Quaternary Cu2NiSnS4 chalcogenide semiconductor materials and its applications: A brief review

Abstract

From past ten years, quaternary Cu-based chalcogenide semiconductors have been appealing compounds in various ways. It is not surprising that the majority of scientific findings on quaternary chalcogenide are focused on photovoltaic (PV) studies as the specimen first became popular as a less expensive alternative to costly Si for PV applications. Such materials have all the necessary characteristics, including high absorbance, a band gap that is optimal for efficient charge transport, and non-toxic and abundant component elements. It has efficient charge transport for becoming an effective PV source in nanoparticle or thin film form. Not only in solar cell technology but also in many other optoelectronic applications such as photodetectors, fiber optics, charge storage devices, and memory devices, the Cu-based quaternary chalcogenide semiconductors proved to be an efficient material.

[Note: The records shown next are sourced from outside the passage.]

Lemma wp_cut_out cap s v p n : str_ok cap s v -> Z.of_nat p < 2 ^ 31 -> Z.of_nat n < 2 ^ 31 ->
  wp (vstr_cut_out_bytes (Z.of_nat p) (Z.of_nat n)) v (op_post cap (CutOut p n) s).
Proof.
  intros Hok Hp Hn. unfold vstr_cut_out_bytes, op_post, bounded_op. cbn [string_op].
  rewrite (bounded_shorter _ _ _ v) by (done || rewrite length_app, length_take, length_drop; lia).
  apply wp_bind. unfold wp at 1, get. rewrite (so_len _ _ _ Hok), uwrap_small by lia.
  destruct (Z.leb_spec (Z.of_nat (length s)) (Z.of_nat p)) as [Hle|Hgt]; [|destruct (Z.leb_spec (Z.of_nat (length s)) (Z.of_nat p + Z.of_nat n))].
  - apply wp_xret. eexists. split; [|done]. rewrite take_ge, drop_ge, app_nil_r by lia. done.
  - apply wp_bind, wp_modify, wp_xret. eexists. split; [|done]. rewrite drop_ge, app_nil_r by lia.
    apply (shorter_ok _ s); [done|lia].
  - assert (length (take p s ++ drop (p + n) s) = (length s - n)%nat) as Hlen.
    { rewrite length_app, length_take, length_drop. lia. }
    pose proof Hok as [Hf Ha Hc Hl Hr Hpre].
    apply wp_bind. unfold move. apply wp_bind. unfold wp at 1, get. apply wp_bind, wp_assert.
    { apply bool_decide_eq_true. lia. }
    rewrite <-Nat2Z.inj_add, Nat2Z.id.
    replace (Z.to_nat (Z.of_nat (length s) - Z.of_nat p - Z.of_nat n)) with (length s - (p + n))%nat by lia.
    assert (length (take (length s - (p + n)) (drop (p + n) (buf v))) = (length s - (p + n))%nat) as Hmv.
    { rewrite length_take, length_drop. lia. }
    apply wp_poke; [lia|]. apply wp_bind, wp_modify, wp_xret. cbn [alloc buf fixed_buf].
    exists (take p s ++ drop (p + n) s). split; [|done].
    replace (Z.of_nat (length s) - Z.of_nat n) with (Z.of_nat (length (take p s ++ drop (p + n) s))) by lia.
    apply (spliced_ok _ s); [done|lia| |lia].
    rewrite take_splice by lia. rewrite <-Hpre at 2 3. rewrite skipn_firstn_comm.
    f_equal. rewrite take_take. f_equal. lia.
Qed.

(** Every operation behaves as the operation on the list of bytes. *)
Lemma wp_vstr_op cap op s v : str_ok cap s v -> vstr_op_ok op -> Z.of_nat (length s) < 2 ^ 29 ->
  wp (vstr_op_run op) v (op_post cap op s).
Proof.
  intros Hok Hop Hsz. destruct op as [b|c|t|p b|p c|n|n|p n]; cbn [vstr_op_run vstr_op_ok] in *.
  - apply (wp_append cap s v [b]); [done|cbn; lia|done].
  - apply wp_add_char; [done|done|lia].
  - apply wp_add_strn; [done|lia].
  - apply wp_ins; [done|lia].
  - apply wp_ins; [done|lia].
  - apply (wp_cut_out cap s v 0 n); [done|lia|done].
  - by apply wp_cut_tail.
  - destruct Hop. by apply wp_cut_out.
Qed.

(** Sequences of operations. *)
Fixpoint vstr_ops (ops : list vstr_op) : M vstr_t (list (vstr_exn + unit)) :=
  match ops with
  | [] => mret []
  | op :: ops => r ← vstr_op_run op; rs ← vstr_ops ops; mret (r :: rs)
  end.

Fixpoint bounded_ops (cap : option nat) (ops : list vstr_op) (s : list Z) : list (vstr_exn + unit) * list Z :=
  match ops with
  | [] => ([], s)
  | op :: ops =>
      let '(r, s) := bounded_op cap op s in let '(rs, s) := bounded_ops cap ops s in (r :: rs, s)
  end.

(** The bytes an operation adds at most. *)
Definition op_size (op : vstr_op) : nat :=
  match op with AddChar _ => 4 | AddStrn t => length t | _ => 1 end.

Lemma bounded_op_size cap op s : (length (bounded_op cap op s).2 <= length s + op_size op)%nat.
Proof.
  assert (length (string_op op s) <= length s + op_size op)%nat as Hs.
  { destruct op; cbn [string_op op_size]; rewrite ?length_app, ?length_take, ?length_drop; cbn; try lia.
    pose proof (encoding_length c). lia. }
  unfold bounded_op, bounded. destruct cap as [m|]; [case_match|]; cbn; lia.
Qed.

Lemma wp_vstr_ops cap ops : forall s v, str_ok cap s v -> Forall vstr_op_ok ops ->
  Z.of_nat (length s + sum_list (map op_size ops)) < 2 ^ 29 ->
  wp (vstr_ops ops) v (fun rs v' => exists s', str_ok cap s' v' /\ (rs, s') = bounded_ops cap ops s).
Proof.
  induction ops as [|op ops IH]; intros s v Hok Hops Hsz; cbn [vstr_ops bounded_ops].
  - apply wp_ret. by exists s.
  - apply Forall_cons in Hops as [Hop Hops]. cbn in Hsz. apply wp_bind.
    eapply wp_mono; [apply (wp_vstr_op cap op s); [done|done|lia]|].
    intros r v1 (s1 & Hok1 & Hs1). pose proof (bounded_op_size cap op s) as Hlen. rewrite <-Hs1 in *. cbn in Hlen.
    apply wp_bind. eapply wp_mono; [apply (IH s1); [done|done|lia]|].
    intros rs v2 (s2 & Hok2 & Hs2). apply wp_ret. exists s2. split; [done|]. by rewrite <-Hs2.
Qed.

Lemma vstr_init_ok n : 0 <= n -> str_ok None [] (vstr_init n).
Proof.
  intros Hn. unfold vstr_init. split; cbn [fixed_buf alloc len buf]; try done; rewrite ?new_bytes_length; [|cbn; lia].
  case_bool; lia.
Qed.

Lemma vstr_fixed_ok b : str_ok (Some (length b)) [] (vstr_init_fixed_buf (Z.of_nat (length b)) b).
Proof. split; cbn [vstr_init_fixed_buf fixed_buf alloc len buf]; try done; [by intros n [=]|cbn; lia]. Qed.

End Vstr.

(** ** UTF-8 *)

Lemma is_cont b : is_byte b -> UTF8_IS_CONT b = (0x80 <=? b) && (b <? 0xC0).
Proof.
  intros Hb. apply eqb_prop.
  apply (byte_table (fun b => Bool.eqb (UTF8_IS_CONT b) ((0x80 <=? b) && (b <? 0xC0))) b); [by vm_compute|done].
Qed.

(** The bits of the lead byte of a sequence. *)
Lemma lead_bits b : is_byte b -> 0xC0 <= b < 0xF8 ->
  UTF8_IS_NONASCII b = true /\
  strip_lead 8 0x40 (Z.land b 0x7F) = (if b <? 0xE0 then b - 0xC0 else if b <? 0xF0 then b - 0xE0 else b - 0xF0).
Proof.
  intros Hb Hr.
  pose proof (byte_table (fun b => if (0xC0 <=? b) && (b <? 0xF8) then UTF8_IS_NONASCII b &&
    (strip_lead 8 0x40 (Z.land b 0x7F) =? (if b <? 0xE0 then b - 0xC0 else if b <? 0xF0 then b - 0xE0 else b - 0xF0))
    else true) b) as Ht.
  specialize (Ht ltac:(by vm_compute) Hb). cbv beta in Ht.
  rewrite (proj2 (Z.leb_le _ _)), (proj2 (Z.ltb_lt _ _)) in Ht by lia. cbn [andb] in Ht.
  apply andb_prop in Ht as [H1 H2]. by apply Z.eqb_eq in H2.
Qed.

Lemma cont_bytes_step ord x s : 0 <= ord < 2 ^ 24 -> 0 <= x < 2 ^ 6 ->
  cont_bytes ord (0x80 + x :: s) = cont_bytes (ord * 2 ^ 6 + x) s.
Proof.
  intros Ho Hx. cbn [cont_bytes]. rewrite is_cont by (unfold is_byte; lia).
  rewrite (proj2 (Z.leb_le _ _)), (proj2 (Z.ltb_lt _ _)) by lia. cbn [andb]. f_equal.
  rewrite shiftl_mul, uwrap_small by lia. change 0x3F with (2 ^ 6 - 1). rewrite land_pow2_mask by done.
  replace ((128 + x) `mod` 2 ^ 6) with x; [by apply lor_add_disjoint|].
  apply (Z.mod_unique_pos _ _ 2); lia.
Qed.

(** [s] does not start inside a sequence. *)
Definition at_char (s : list Z) : Prop := exists b t, s = b :: t /\ is_byte b /\ UTF8_IS_CONT b = false.

Lemma cont_bytes_end ord s : at_char s -> cont_bytes ord s = Some ord.
Proof. intros (b & t & -> & _ & Hb). cbn. by rewrite Hb. Qed.

Lemma skip_cont_end s : at_char s -> skip_cont s = Some s.
Proof. intros (b & t & -> & _ & Hb). cbn. by rewrite Hb. Qed.

(** The shape of an encoding: a lead byte and its continuation bytes. *)
Lemma encoding_shape c : 0 <= c < 0x110000 -> exists b t, encoding c = b :: t /\
  is_byte b /\ UTF8_IS_CONT b = false /\ Forall is_byte t /\ Forall (fun x => UTF8_IS_CONT x = true) t /\
  Z.of_nat (length t) = (if c <? 0x80 then 0 else if c <? 0x800 then 1 else if c <? 0x10000 then 2 else 3) /\
  (b < 0x80 <-> c < 0x80) /\ b < 0xF8 /\
  (0x80 <= c -> Z.land (Z.shiftr 0xe5 (Z.land (Z.shiftr b 3) 0x6)) 3 = Z.of_nat (length t)).
Proof.
  intros Hc.
  assert (forall x, is_byte (0x80 + x `mod` 2 ^ 6) /\ UTF8_IS_CONT (0x80 + x `mod` 2 ^ 6) = true) as Hcont.
  { intros x. pose proof (Z.mod_pos_bound x (2 ^ 6) ltac:(done)). split; [unfold is_byte; lia|].
    rewrite is_cont by (unfold is_byte; lia). apply andb_true_intro. split; [apply Z.leb_le|apply Z.ltb_lt]; lia. }
  assert (forall b, is_byte b -> 0xC0 <= b \/ b < 0x80 -> UTF8_IS_CONT b = false) as Hlead.
  { intros b Hb Hr. rewrite is_cont by done. apply andb_false_iff. destruct Hr; [right; apply Z.ltb_ge|left; apply Z.leb_gt]; lia. }
  assert (forall b n, is_byte b -> 0xC0 + n <= b < (if n =? 0 then 0xE0 else if n =? 32 then 0xF0 else 0xF8) ->
    n = 0 \/ n = 32 \/ n = 48 -> Z.land (Z.shiftr 0xe5 (Z.land (Z.shiftr b 3) 0x6)) 3 = (if n =? 0 then 1 else if n =? 32 then 2 else 3)) as Hneed.
  { intros b n Hb Hr Hn. pose proof (byte_table (fun b => (b <? 0xC0) || (0xF8 <=? b) ||
      (Z.land (Z.shiftr 0xe5 (Z.land (Z.shiftr b 3) 0x6)) 3 =? (if b <? 0xE0 then 1 else if b <? 0xF0 then 2 else 3))) b
      ltac:(by vm_compute) Hb) as Ht. cbv beta in Ht. to_prop.
    destruct Hn as [-> | [-> | ->]]; cbn in Hr |- *; repeat case_match; to_prop; lia. }
  unfold encoding. destruct (Z.ltb_spec c 0x80); [|destruct (Z.ltb_spec c 0x800); [|destruct (Z.ltb_spec c 0x10000)]].
  - exists c, []. assert (is_byte c) by (unfold is_byte; lia). repeat (split; [solve [done | apply Hlead; [done|lia]]|]). lia.
  - assert (2 <= c / 2 ^ 6 < 32). { split; [apply Z.div_le_lower_bound; lia|apply Z.div_lt_upper_bound; lia]. }
    assert (is_byte (0xC0 + c / 2 ^ 6)) as Hb by (unfold is_byte; lia).
    eexists _, _. split; [done|]. destruct (Hcont c).
    split; [done|]. split; [apply Hlead; [done|lia]|]. repeat (split; [by repeat apply Forall_cons_2|]).
    split; [lia|]. split; [lia|]. intros _. rewrite (Hneed _ 0); [done|done|cbn; lia|lia].
  - assert (0 <= c / 2 ^ 12 < 16). { split; [apply Z.div_pos; lia|apply Z.div_lt_upper_bound; lia]. }
    assert (is_byte (0xE0 + c / 2 ^ 12)) as Hb by (unfold is_byte; lia).
    eexists _, _. split; [done|]. destruct (Hcont c), (Hcont (c / 2 ^ 6)).
    split; [done|]. split; [apply Hlead; [done|lia]|]. repeat (split; [by repeat apply Forall_cons_2|]).
    split; [lia|]. split; [lia|]. intros _. rewrite (Hneed _ 32); [done|done|cbn; lia|lia].
  - assert (0 <= c / 2 ^ 18 < 8). { split; [apply Z.div_pos; lia|apply Z.div_lt_upper_bound; lia]. }
    assert (is_byte (0xF0 + c / 2 ^ 18)) as Hb by (unfold is_byte; lia).
    eexists _, _. split; [done|]. destruct (Hcont c), (Hcont (c / 2 ^ 6)), (Hcont (c / 2 ^ 12)).
    split; [done|]. split; [apply Hlead; [done|lia]|]. repeat (split; [by repeat apply Forall_cons_2|]).
    split; [lia|]. split; [lia|]. intros _. rewrite (Hneed _ 48); [done|done|cbn; lia|lia].
Qed.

CuInGaSe₂ (CIGS) solar cells have the greatest documented lab conversion efficiency of 23.35 %. But scarcity and high cost of elements like In and Ga are the main obstacles; in order to make the semiconductor less expensive and nontoxic so they might be utilized for commercial purposes, experiments are being done to examine the features of substituting Indium with transition metals. The Cu₂ZnSnS₄ (CZTS), Cu₂NiSnS₄ (CNTS), Cu₂CoSnS₄ (CCTS), Cu₂MnSnS₄ (CMTS), and Cu₂FeSnS₄ (CFTS) were evolved as the replacement of CIGS like materials. Almost the maximum properties of CZTS were explored, So researchers are moving toward other quaternary chalcogenides. The present article highlights the multifunctional properties of CNTS materials along with various synthesis processes and their fascinating properties for practical applications. It also discusses their most recent achievements in efficiency.